The Kafir harp is a traditional four- or five-stringed arched harp used by the Nuristanis native to the Nuristan Province of northeastern Afghanistan and Lower Chitral District of northwestern Pakistan. It is played during social gatherings, and to accompany epic storytelling or songs of heroic tales.

Similar harps used to be widespread in ancient times throughout Central Asia and India, and this harp possibly entered Afghanistan during the spread of Buddhism across the region but today the waji is not used in any other part of Afghanistan.

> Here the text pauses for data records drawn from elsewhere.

(** X11.  The unit generated for a checked declaration does not write
    anything when one of the lines it reads for the declared names is not
    converted: when the line holds no number, or is missing, [calc_read]
    ends the program with status 1; when the number is no [int],
    [std::stoi] throws [std::out_of_range], which nobody catches, and the
    program is terminated. *)
Theorem unit_stops_on_bad_input (Vars : list string) (e : Expr)
    (lines : list string) (zs : list Z) (bad : string) (rest : list string) :
  (Sema.semantic (Some (WithDecl Vars (Some e)))).1 = false ->
  Forall2 (fun buf v => stoi buf = Converted v) lines zs ->
  (length zs < length Vars)%nat ->
  exists Mo,
    CodeGen.compile (Some (WithDecl Vars (Some e))) = Some Mo
    /\ (stoi bad = InvalidArgument ->
        execute Mo (lines ++ bad :: rest) = Exited 1 [])
    /\ (stoi bad = OutOfRange ->
        execute Mo (lines ++ bad :: rest) = Terminated [])
    /\ execute Mo lines = Exited 1 [].
Proof.
  intros Hok Hconv Hlen.
  destruct (compile_validated _ Hok) as (Mo & HMo).
  exists Mo. split; [exact HMo|].
  destruct (proj1 (proj1 accepted_trees Vars (Some e)) Hok) as (Hnd & _).
  unfold CodeGen.compile, ToIRVisitor.run in HMo. simpl in HMo.
  unfold ToIRVisitor.visit_WithDecl in HMo. simpl in HMo.
  match type of HMo with
  | context [ToIRVisitor.visit_Expr e ?S] =>
      destruct (ToIRVisitor.visit_Expr e S) as [St1|] eqn:H1; [|discriminate];
      destruct (visit_Expr_appends e _ _ H1) as (_ & _ & body & HE1 & _)
  end.
  simpl in HMo. injection HMo as <-. unfold execute. simpl.
  rewrite HE1.
  match goal with
  | |- context [fold_left ToIRVisitor.readVar Vars (?S, 0%nat)] =>
      destruct (readVar_all Vars S 0%nat Hnd (fun x _ => names_at_loop x))
        as (_ & _ & -> & _)
  end.
  simpl. rewrite <- !app_assoc.
  split; [|split].
  - intros Hbad.
    rewrite (exec_reads_fail Vars lines zs) by assumption.
    simpl. now rewrite Hbad.
  - intros Hbad.
    rewrite (exec_reads_fail Vars lines zs) by assumption.
    simpl. now rewrite Hbad.
  - rewrite <- (app_nil_r lines) at 1.
    rewrite (exec_reads_fail Vars lines zs) by assumption.
    reflexivity.
Qed.

(** The program [with a, b: a+b] when the second line is no number, and when
    it is no [int]. *)
Lemma unit_stops_on_bad_input_witness :
  exists Mo,
    CodeGen.compile (Some (WithDecl ["a"; "b"] (binary Plus (var "a") (var "b"))))
    = Some Mo
    /\ execute Mo ["6"; "abc"] = Exited 1 []
    /\ execute Mo ["6"; "99999999999"] = Terminated [].
Proof.
  destruct (unit_stops_on_bad_input ["a"; "b"]
              (BinaryOp Plus (var "a") (var "b")) ["6"] [6] "abc" [])
    as (Mo & HMo & Hinv & _ & _).
  - vm_compute. reflexivity.
  - repeat constructor.
  - simpl. lia.
  - destruct (unit_stops_on_bad_input ["a"; "b"]
                (BinaryOp Plus (var "a") (var "b")) ["6"] [6] "99999999999" [])
      as (Mo' & HMo' & _ & Hout & _).
    + vm_compute. reflexivity.
    + repeat constructor.
    + simpl. lia.
    + rewrite HMo in HMo'. injection HMo' as <-.
      exists Mo. split; [exact HMo|]. split.
      * apply Hinv. vm_compute. reflexivity.
      * apply Hout. vm_compute. reflexivity.
Defined.

(** * Further properties of the driver *)

Section DriverFacts.

Lemma undeclared_filter (S : gset string) (l : list string) :
  forallb (fun x => bool_decide (x ∈ S)) l = true
  <-> filter (fun x => x ∉ S) l = [].
Proof.
  induction l as [|x l IH]; simpl; [tauto|].
  destruct (decide (x ∈ S)) as [H|H].
  - rewrite bool_decide_eq_true_2 by exact H.
    rewrite filter_cons_False by tauto. exact IH.
  - rewrite bool_decide_eq_false_2 by exact H.
    rewrite filter_cons_True by exact H. split; discriminate.
Qed.

(** The flag and the reports of a visit go together, but for a null child,
    which sets the flag silently. *)
Lemma visit_Expr_reports (E : Expr) (C : DeclCheck.t) :
  (DeclCheck.HasError C = true <-> DeclCheck.errs C <> []) ->
  (DeclCheck.HasError (DeclCheck.visit_Expr E C) = false ->
   DeclCheck.errs (DeclCheck.visit_Expr E C) = [])
  /\ (wellFormed E = true ->
      DeclCheck.HasError (DeclCheck.visit_Expr E C) = true ->
      DeclCheck.errs (DeclCheck.visit_Expr E C) <> []).
Proof.
  intros HC. rewrite visit_Expr_flag, visit_Expr_errs.
  pose proof (undeclared_filter (DeclCheck.Scope C) (identifiers E)) as Hf.
  destruct (forallb _ (identifiers E)).
  - rewrite (proj1 Hf eq_refl). simpl. rewrite app_nil_r, orb_false_r. split.
    + intros H. apply orb_false_iff in H as [H _].
      destruct (DeclCheck.errs C); [reflexivity|].
      rewrite (proj2 HC) in H; [discriminate | discriminate].
    + intros -> H. simpl in H. rewrite orb_false_r in H. now apply HC.
  - split; [rewrite orb_true_r; discriminate|].
    intros _ _ H. apply app_eq_nil in H as [_ H].
    apply map_eq_nil in H. apply Hf in H. discriminate.
Qed.

Lemma declared_reports (Vars : list string) :
  DeclCheck.HasError (fold_left DeclCheck.declare Vars DeclCheck.new) = true
  <-> DeclCheck.errs (fold_left DeclCheck.declare Vars DeclCheck.new) <> [].
Proof.
  assert (Hseen : forall x, x ∈ DeclCheck.Scope DeclCheck.new <-> x ∈ @nil string).
  { intros x. simpl. split; intros Hx;
      [now apply not_elem_of_empty in Hx | now apply elem_of_nil in Hx]. }
  rewrite (declare_all_flag Vars [] _ Hseen), (declare_all_errs Vars [] _ Hseen).
  simpl. destruct (repeated [] Vars) as [|x l]; simpl.
  - split; [discriminate | intros H; now elim H].
  - split; [discriminate | reflexivity].
Qed.

Lemma semantic_clean_silent (Tree : AST) :
  (Sema.semantic (Some Tree)).1 = false -> (Sema.semantic (Some Tree)).2 = [].
Proof.
  unfold Sema.semantic. simpl. destruct Tree as [e | Vars [e|]]; simpl.
  - apply visit_Expr_reports. simpl. split; [discriminate | intros H; now elim H].
  - unfold DeclCheck.visit_WithDecl. apply visit_Expr_reports, declared_reports.
  - discriminate.
Qed.

Lemma semantic_failure_reported (Tree : AST) :
  wellFormedAST Tree = true ->
  (Sema.semantic (Some Tree)).1 = true -> (Sema.semantic (Some Tree)).2 <> [].
Proof.
  unfold Sema.semantic. simpl. destruct Tree as [e | Vars [e|]]; simpl.
  - apply visit_Expr_reports. simpl. split; [discriminate | intros H; now elim H].
  - intros Hwf. apply andb_true_iff in Hwf as [_ Hwf].
    unfold DeclCheck.visit_WithDecl.
    now apply visit_Expr_reports; [apply declared_reports|].
  - discriminate.
Qed.

(** Every line the semantic check writes is one of its two reports. *)
Lemma semantic_lines (Tree : AST) :
  Forall semanticLine (Sema.semantic (Some Tree)).2.
Proof.
  assert (Hmap : forall ET (l : list string),
             Forall semanticLine (map (DeclCheck.message ET) l)).
  { intros ET l. apply Forall_forall. intros m Hm.
    apply list_elem_of_fmap in Hm as (x & -> & _). now exists ET, x. }
  assert (Hseen : forall x, x ∈ DeclCheck.Scope DeclCheck.new <-> x ∈ @nil string).
  { intros x. simpl. split; intros Hx;
      [now apply not_elem_of_empty in Hx | now apply elem_of_nil in Hx]. }
  unfold Sema.semantic. simpl. destruct Tree as [e | Vars [e|]]; simpl.
  - rewrite visit_Expr_errs. simpl. apply Hmap.
  - unfold DeclCheck.visit_WithDecl.
    rewrite visit_Expr_errs, (declare_all_errs Vars [] _ Hseen). simpl.
    apply Forall_app. split; apply Hmap.
  - unfold DeclCheck.visit_WithDecl. simpl.
    rewrite (declare_all_errs Vars [] _ Hseen). simpl. apply Hmap.
Qed.

End DriverFacts.

(** X12.  The driver exits with status 0 exactly when it has written nothing
    to the error stream, and then it has printed a module.  When the parse
    failed, the error stream holds what the parser wrote, which is at least
    one line and only [Unexpected: ...] lines, and then the line
    [Syntax errors occured].  When the parse was clean and the semantic check
    failed, the error stream holds the reports of the semantic check, which
    are at least one line and only [Variable ... declared] lines, and then
    the line [Semantic errors occured].  When both were clean, nothing is
    written. *)
Theorem driver_diagnostics (Input : string) :
  exists Tree P r,
    Parser.parse (Parser.new (mkLexer Input)) = Some (Tree, P)
    /\ main Input = Some r
    /\ (status r = 0 <-> diagnostics r = [])
    /\ (status r = 0 -> output r <> None)
    /\ (Tree = None \/ Parser.hasError P = true ->
        diagnostics r = Parser.errs P ++ ["Syntax errors occured" +:+ nl]
        /\ Parser.errs P <> []
        /\ Forall unexpectedLine (Parser.errs P))
    /\ (Tree <> None -> Parser.hasError P = false ->
        (Sema.semantic Tree).1 = true ->
        diagnostics r
        = (Sema.semantic Tree).2 ++ ["Semantic errors occured" +:+ nl]
        /\ (Sema.semantic Tree).2 <> []
        /\ Forall semanticLine (Sema.semantic Tree).2)
    /\ (Tree <> None -> Parser.hasError P = false ->
        (Sema.semantic Tree).1 = false ->
        diagnostics r = [] /\ status r = 0).
Proof.
  destruct (parse_fuel_total (Parser.enough (Parser.new (mkLexer Input)))
              (Parser.new (mkLexer Input))) as (Tree & P & Hparse & _);
    [lia|].
  pose proof (parse_fuel_keeps _ flag_iff_errs_advance flag_iff_errs_error
                _ _ _ _ Hparse) as Hflag.
  destruct (parse_fuel_keeps _ (errs_grow_advance (Parser.new (mkLexer Input)))
              (errs_grow_error (Parser.new (mkLexer Input))) _ _ _ _ Hparse)
    as (lines & Hlines & Hall).
  { exists []. split; [now rewrite app_nil_r | constructor]. }
  assert (Hnew : Parser.errs (Parser.new (mkLexer Input)) = []).
  { unfold Parser.new. now rewrite advance_errs. }
  assert (Hnewflag : Parser.HasError (Parser.new (mkLexer Input)) = false).
  { unfold Parser.new. now rewrite advance_HasError. }
  rewrite Hnew in Hlines. simpl in Hlines.
  assert (Hinit : Parser.HasError (Parser.new (mkLexer Input)) = true
                  <-> Parser.errs (Parser.new (mkLexer Input)) <> []).
  { rewrite Hnew, Hnewflag. split; [discriminate | intros H; now elim H]. }
  specialize (Hflag Hinit).
  pose proof (parse_fuel_clean _ _ _ _ Hparse) as Hclean.
  fold (Parser.parse (Parser.new (mkLexer Input))) in Hparse.
  exists Tree, P. unfold main. rewrite Hparse. simpl.
  destruct (Parser.hasError P) eqn:HP.
  { rewrite orb_true_r. eexists. split; [reflexivity|].
    split; [reflexivity|]. simpl. split; [|split; [|split; [|split]]].
    - split; [discriminate|]. intros H. now apply app_eq_nil in H as [_ H].
    - discriminate.
    - intros _. split; [reflexivity|]. split; [now apply Hflag|].
      now rewrite Hlines.
    - discriminate.
    - discriminate. }
  destruct (Hclean eq_refl) as (T & -> & Hwf). simpl.
  assert (HerrsP : Parser.errs P = []).
  { destruct (Parser.errs P) as [|m l] eqn:He; [reflexivity|]. exfalso.
    unfold Parser.hasError in HP.
    assert (Parser.HasError P = true) by (apply Hflag; rewrite ?He; discriminate).
    congruence. }
  pose proof (semantic_clean_silent T) as Hsilent.
  pose proof (semantic_failure_reported T Hwf) as Hreported.
  pose proof (semantic_lines T) as Hsema.
  pose proof (compile_validated T) as Hcompile.
  unfold Sema.semantic in *. simpl in *.
  destruct (DeclCheck.hasError (DeclCheck.accept T DeclCheck.new)).
  - eexists. split; [reflexivity|]. split; [reflexivity|]. simpl.
    split; [|split; [|split; [|split]]].
    + split; [discriminate|]. rewrite HerrsP. simpl. intros H.
      now apply app_eq_nil in H as [_ H].
    + discriminate.
    + intros [H|H]; discriminate.
    + intros _ _ _. rewrite HerrsP. simpl.
      split; [reflexivity|]. split; [now apply Hreported | exact Hsema].
    + discriminate.
  - destruct (Hcompile eq_refl) as (Mo & ->). simpl.
    eexists. split; [reflexivity|]. split; [reflexivity|]. simpl.
    split; [|split; [|split; [|split]]].
    + rewrite HerrsP, (Hsilent eq_refl). now split.
    + discriminate.
    + intros [H|H]; discriminate.
    + discriminate.
    + intros _ _ _. rewrite HerrsP, (Hsilent eq_refl). now split.
Qed.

It has been compared to the ennanga of Uganda and harp designs used in Sumer and ancient Egypt as far back as 3000 BC.

==Name==
The Kafir harp is known in the Nuristani languages as Kamviri voč /xvi/, Kata-vari voj /bsh/, Ashkun vẫć /ask/, and Waigali vâj /wbk/. It has been linked to Sanskrit vā́dya, meaning "musical instrument".

==Construction and design==
The Kafir harp is constructed of two main components, the soundbox and the stringholder. The soundbox is made from a hollowed piece of wood with a thick piece of animal skin stretched over it. The stringholder is a curved branch that sits on top of the soundbox, and up to five strings are pulled through holes created along the side of the branch. On one side of the branch, the strings are held in place with non-tuning knobs, on the other side the strings dangle off the instrument like tassels. One harp collected in an anthropological expedition in the 1950s had four strings that corresponded to the central tetrachord of the Dorian mode.

==Playing technique==
When one plays the Kafir harp one has to balance the sound box on the left arm, leaving the strings to face up, rather than away from the musician. It is played with a plectrum in the right hand while using the left hand to mute certain strings. Stylistically, a piece of music featuring the Kafir harp may begin with an ostinato figure on the harp, underneath a soloist (who may or may not be the Kafir player himself) and/or by syncopated hand-clapping.

==Cultural importance==
The Nuristanis, who claim a lineage back to Alexander the Great's Macedonian armies and who converted to Islam in the late 19th century, inhabit a remote mountain area in the north-east. The instruments played in Nuristan tend to be unique to the region, and there are no similar types of zithers or harps like the kafir harp to be found in other parts of Afghanistan. This harp is played predominantly by men in the region.